In a statement, the world’s largest diamond miner said the Bench Marks Foundation’s report entitled Corporate Social Responsibility in the Diamond Mining Industry in Botswana: De Beers, Botswana and the Control of a Country neither reflected its experience in Botswana nor the findings of numerous reputable independent studies.
Presenting its report in Johannesburg on Wednesday, the Bench Mark Foundation—an independent organisation monitoring corporate performance in the field of corporate social responsibility (CSR)—said that Botswana was severely water stressed.
“This situation is aggravated by mining, which is by far the dominant industry in the country,” it said.
The foundation claimed a former geologist at Debswana (a joint venture between the government of Botswana and De Beers) had said that open cast mines required dewatering the surrounding areas to effect a drop in the water-table that would allow the mining operation to operate in dry conditions.
Diamond mines were run on a continuous basis and therefore any interruption jeopardised production and economic viability, the foundation said.
“It is exactly this obsession with continuous production that causes mining corporations to become slack regarding environmental issues,” it said.
“Nothing is said about this in Debswana’s report for 2007 about negative environmental incidents, whether such incidents impacted on production, or placed workers and residents of mining towns or neighbouring communities at risk,” said the foundation’s chief executive John Capel.
Foundation chairman Bishop Jo Seoka called upon Botswana’s government to diversify its economy to enable the country to become sustainable in a post-diamond mining era, “particularly as resource projections suggest that the country will run out of diamonds by 2029”.
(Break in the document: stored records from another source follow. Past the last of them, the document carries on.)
(* ===== verification/SubscriptionPolicy.v ===== *)
(** * SubscriptionPolicy: the TokenRateLimitPolicy of a model

    [reconcileTRLPForModel] and what it calls in
    [maas-controller/pkg/controller/maas/maassubscription_controller.go]: the
    subscriptions of a model are aggregated into one policy in the namespace of
    the model's HTTPRoute.  The limits themselves are those of [RateTier]. *)

From S2P Require Import Prelude GoStrings RateLimitId RateTier Kube AITenant TenantLookup ModelRoutes.
From Stdlib Require String.
Local Open Scope string_scope.

Module SubscriptionPolicy.
Import Kube AITenant TenantLookup ModelRoutes.
Import RateTier (ModelSubscriptionRef, subInfo, PolicyLimit).

(** The fields of the controller ([retries] and [relatedImage] as in
    [AITenantReconciler]); [inferenceObjectivesUnavailable] is the value its
    atomic flag has. *)
Class MaaSSubscriptionReconciler := {
  AppNamespace : string; HasAPIReader : bool; HasRecorder : bool; retries : nat; rateLimitIdentityEpoch : Z;
  relatedImage : string; inferenceObjectivesUnavailable : bool;
}.

(** ** The objects as [RateTier] sees them *)

Definition RateLimitIdentityAnnotation : string := "maas.opendatahub.io/rate-limit-identity".
Definition sub_meta (sub : MaaSSubscription) : Controller.SubMeta := {|
  Controller.spec_RateLimitIdentity := ss_RateLimitIdentity (ss_Spec (body sub));
  Controller.status_RateLimitIdentity := ss_StatusIdentity (ss_Status (body sub));
  Controller.annotation_RateLimitIdentity := value (Annotations (meta sub)) RateLimitIdentityAnnotation;
  Controller.Finalizers := Finalizers (meta sub);
  Controller.status_Phase := ss_Phase (ss_Status (body sub));
  Controller.n_Conditions := length (ss_Conditions (ss_Status (body sub)));
  Controller.CreationTimestamp := CreationTimestamp (meta sub) |}.
Definition rate_sub (sub : MaaSSubscription) : RateTier.MaaSSubscription := {|
  RateTier.sub_Namespace := Namespace (meta sub); RateTier.sub_Name := Name (meta sub);
  RateTier.ModelRefs := ss_ModelRefs (ss_Spec (body sub)); RateTier.sub_Meta := sub_meta sub |}.
Definition sub_name (sub : MaaSSubscription) : string := RateTier.qualifiedName (Namespace (meta sub)) (Name (meta sub)).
He criticised Botswana’s failure to capitalise on its option to beneficiate (cutting and polishing) at least 10% of rough diamonds locally.
“Until very recently, De Beers actively blocked any attempts by Botswana to beneficiate its own diamonds,” Seoka said.
The foundation also claimed that the government of Botswana had been heavy-handed in its dealings with the Basarwa communities in the Central Kalahari Game Reserve (CKGR).
“This uneasy relationship has been exacerbated by Botswana’s rapidly expanding mining industry and water shortage problems,” the foundation said.
“The question of water and mining took a further ominous turn when the Gana Kwi Kwe San communities in the CKGR won a long drawn out legal battle in December 2006 against their forced removal to make way for mining,” Capel stated.
He added that the Botswana government responded in “a typically totalitarian manner” to the community’s victory by smashing wells and boreholes leaving them without water.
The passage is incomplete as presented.